Guidance on piled foundation design and grouted connections is available in American Petroleum Institute, Recommended Practices for Planning Designing and Constructing Fixed Offshore Platforms (API RP2A), and NORSOK N004 Design of Steel Structures.

The piles can be drilled and cemented or driven depending on the soils.

Pile driving is usually a less weather sensitive method of installation but maintaining heading with driven piles is more difficult. Transition pieces are used to assure that any pile angle is compensated for and grouting these in place in order to assure the tower is vertical is critical to the production of electricity.

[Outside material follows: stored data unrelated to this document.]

(** X14.  [delete_selected_sample] creates and removes no directory and
    leaves every file other than the selected one of the current label
    as it was. *)
Theorem delete_touches_one_file (fault : option string) (fs : disk)
    (a : app) (d f : string) :
  ¬ (current_label_dir a = Some d
     ∧ ∃ i, curselection a = Some i
            ∧ f = default "" (samples_listbox a !! i)) →
  dom (delete_selected_sample fault fs a).2 = dom fs
  ∧ file_at (delete_selected_sample fault fs a).2 d f = file_at fs d f.
Proof.
  intros Hother. unfold delete_selected_sample.
  destruct (curselection a) as [i|] eqn:Hsel; [|done].
  destruct (truthy (current_label_dir a)) eqn:Hlabel; [|done].
  destruct (current_label_dir a) as [dir|] eqn:Hdir; [|done]. simpl.
  destruct (fs !! dir) as [files|] eqn:Hfs; [|done].
  destruct (files !! _) eqn:Hfile; [|done].
  destruct fault; [done|]. simpl.
  split; [by eapply dom_insert_present|].
  apply file_at_delete; [done|]. intros [-> ->]. apply Hother. eauto.
Qed.

(** X15.  Deleting the only sample of the list box removes its file and
    leaves the list box empty with nothing selected. *)
Theorem delete_only_sample (fs : disk) (a : app) (dir : string)
    (files : gmap string string) (filename : string) :
  curselection a = Some 0 →
  current_label_dir a = Some dir → dir ≠ "" →
  head (PyStr.split " " (current_label a)) = Some dir →
  fs !! dir = Some files →
  samples_listbox a = list_samples files →
  samples_listbox a = [filename] →
  ∃ a' fs',
    delete_selected_sample None fs a = (a', fs')
    ∧ file_at fs' dir filename = None
    ∧ samples_listbox a' = []
    ∧ curselection a' = None
    ∧ status_var a' = "Successfully deleted: " +:+ filename.
Proof.
  intros Hsel Hdir Hne Hlabel Hfs Hsync Hbox.
  assert (list_samples files !! 0 = Some filename) as Hi
    by (by rewrite <- Hsync, Hbox).
  assert (is_Some (files !! filename)) as [content Hfile].
  { apply (elem_of_list_samples files filename).
    by eapply list_elem_of_lookup_2. }
  unfold delete_selected_sample.
  rewrite Hsel, Hdir, Hbox. simpl.
  rewrite bool_decide_eq_false_2 by done. simpl.
  rewrite Hfs, Hfile.
  set (fs' := <[dir:=delete filename files]> fs).
  destruct (load_labels_keeps fs' a) as [Hcur _].
  destruct (label_selected_listbox fs' (load_labels fs' a) dir
              (delete filename files)) as [Hlist Hnosel].
  { by rewrite Hcur. }
  { exact Hne. }
  { unfold fs'. by rewrite lookup_insert_eq. }
  rewrite (list_samples_delete _ _ _ Hi), <- Hsync, Hbox in Hlist.
  eexists _, fs'. split; [done|].
  change (file_at fs' dir filename = None
          ∧ samples_listbox (label_selected fs' (load_labels fs' a)) = []
          ∧ curselection (label_selected fs' (load_labels fs' a)) = None
          ∧ "Successfully deleted: " +:+ filename
            = "Successfully deleted: " +:+ filename).
  rewrite Hlist, Hnosel. split_and!; [|done..].
  unfold file_at, fs'. rewrite lookup_insert_eq. simpl.
  apply lookup_delete_eq.
Qed.

(** X16.  When the selected file is no longer on disk (the list box is
    stale), [delete_selected_sample] reports that the file was not found
    and changes nothing else: the disk is as it was and the list box
    still shows the item, selected. *)
Theorem delete_missing_file_reported (fault : option string) (fs : disk)
    (a : app) (dir : string) (i : nat) (filename : string) :
  curselection a = Some i →
  current_label_dir a = Some dir → dir ≠ "" →
  samples_listbox a !! i = Some filename →
  file_at fs dir filename = None →
  delete_selected_sample fault fs a
  = (set_status
       ("Error deleting file: "
        +:+ file_not_found_error
              (os_path_join BASE_FOLDER_NAME [dir; filename])) a,
     fs).
Proof.
  intros Hsel Hdir Hne Hi Hgone. unfold delete_selected_sample.
  rewrite Hsel, Hdir, Hi. simpl. rewrite bool_decide_eq_false_2 by done.
  simpl. unfold file_at in Hgone.
  destruct (fs !! dir) as [files|]; [|done]. simpl in Hgone.
  by rewrite Hgone.
Qed.

End DeleteMore.

(** ** Port detection *)

Section PortMore.

(** X17.  [auto_detect_wio_port] returns the device name of the first
    port, in enumeration order, whose vendor and product identifiers are
    10374 and 32813, and [None] exactly when no port has them. *)
Theorem auto_detect_first_match (comports : list ListPortInfo) :
  WIO_VID = 10374%Z ∧ WIO_PID = 32813%Z
  ∧ (∀ name,
       auto_detect_wio_port comports = Some name ↔
       ∃ pre port post,
         comports = pre ++ port :: post
         ∧ Forall (λ p, ¬ is_wio p) pre
         ∧ is_wio port ∧ device_name port = name)
  ∧ (auto_detect_wio_port comports = None ↔
     Forall (λ p, ¬ is_wio p) comports).
Proof.
  split; [done|]. split; [done|].
  induction comports as [|p ports [IHsome IHnone]].
  - split.
    + intros name. split; [done|].
      intros (pre & port & post & Heq & _). by destruct pre.
    + done.
  - simpl. destruct (decide (is_wio p)) as [Hp|Hp].
    + split.
      * intros name. split.
        -- intros [= <-]. by exists [], p, ports.
        -- intros (pre & port & post & Heq & Hpre & Hport & <-).
           destruct pre as [|q pre]; simplify_eq/=; [done|].
           by apply Forall_cons in Hpre as [? _].
      * split; [done|]. by intros [? _]%Forall_cons.
    + split.
      * intros name. rewrite IHsome. split.
        -- intros (pre & port & post & -> & Hpre & Hport & <-).
           exists (p :: pre), port, post. split_and!; [done| |done..].
           by constructor.
        -- intros (pre & port & post & Heq & Hpre & Hport & <-).
           destruct pre as [|q pre]; simplify_eq/=; [done|].
           apply Forall_cons in Hpre as [_ Hpre]. by exists pre, port, post.
      * rewrite IHnone. split; [by constructor|by intros [_ ?]%Forall_cons].
Qed.

End PortMore.

(** ** The label dialog *)

Section PromptMore.
Context `{Builtins}.

(** X18.  [prompt_new_label] changes the disk by at most one new, empty
    directory, named by the sanitised text; a text that is empty or white
    space only, or whose stripped form is already listed as a label,
    changes nothing at all, not even the status. *)
Theorem prompt_new_label_adds_at_most_one (fault : option string)
    (entry_text : string) (fs : disk) (a : app) :
  ((prompt_new_label fault entry_text fs a).2 = fs
   ∨ (sanitize (PyStr.strip isspace entry_text) ≠ ""
      ∧ fs !! sanitize (PyStr.strip isspace entry_text) = None
      ∧ (prompt_new_label fault entry_text fs a).2
        = <[sanitize (PyStr.strip isspace entry_text) := ∅]> fs))
  ∧ (PyStr.strip isspace entry_text = ""
     ∨ PyStr.strip isspace entry_text ∈ label_dirs a →
     prompt_new_label fault entry_text fs a = (a, fs)).
Proof.
  unfold prompt_new_label. split.
  - destruct (_ && _); [|by left]. unfold add_new_label.
    destruct (decide (sanitize _ = "")); [by left|].
    destruct (fs !! sanitize _) eqn:Hfs; [by left|].
    destruct fault; [by left|]. right.
    destruct (decide _); by simpl.
  - intros [-> | Hin]; [done|].
    rewrite (bool_decide_eq_false_2 (_ ∉ _)) by (by intros Hn).
    by rewrite andb_false_r.
Qed.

Concrete gravity based structures have been successfully used e.g. Middelgrunden, Vindeby and Tuno Knob offshore Europe. ACI 318-08 is a suitable standard for design in Concrete. ACI 357R Guide for the Design and Construction of Fixed Offshore Concrete Structures also offers useful guidance.

The natural period of the wind tower is determined by the weights and distribution of weights, the stiffness of the tower and also by the soil characteristics and stiffness of the soil-tower interface. Knowledge of the soil data particularly near the surface is critical.

Any variation within the field of turbines must also be known accurately thus sometimes requiring more boreholes than the minimum. Based on knowing the effect of the blades passing the tower, the rotor itself, the waves and wind characteristics, and the soil information it is possible to calculate the natural periods to be avoided in the design to ensure minimum possibility of resonant response.

One experience is noted “it was observed at Lely that the behaviour of two of the OWECs (Offshore Wind Energy Converters) was stiffer than predicted…It was fortunate that the exclusion period was avoided, although it must be noted that this was purely chance”.

(Ref: www.offshorewindenergy.org).

The foundation stiffness can be affected by scour which has occurred at several wind turbine sites e.g. Scroby Sands, and Prinses Amelia where granular soils and high currents were a factor.

“Following the bathymetric surveys some scour pits have been identified with a depth of 5 m and diameter of 60 m around each turbine, which were predicted by the original EIA.

We now have an improved understanding of the extent of this scour and importantly the scour tails local to each turbine and in each area of the wind farm. This information will be useful in determination of the necessity for scour protection in future years.”

[Ref. 3.1.37].

Figure 15 [Ref. 3.1.38]

Waves, as well as wind and currents affect the natural period of the structure. In shallow water there are many more cycles of low periods in a stress region where more cycles are available. As water depth increases, so the natural period increases and the stress region has less available cycles. This makes structures that have more than a single pile, and concrete structures a preferred solution as the depth of water increases. The effect of excitation and also damping is taken into account, or loads must be assessed

conservatively if sufficient data is not available. The soil is an important factor in this evaluation.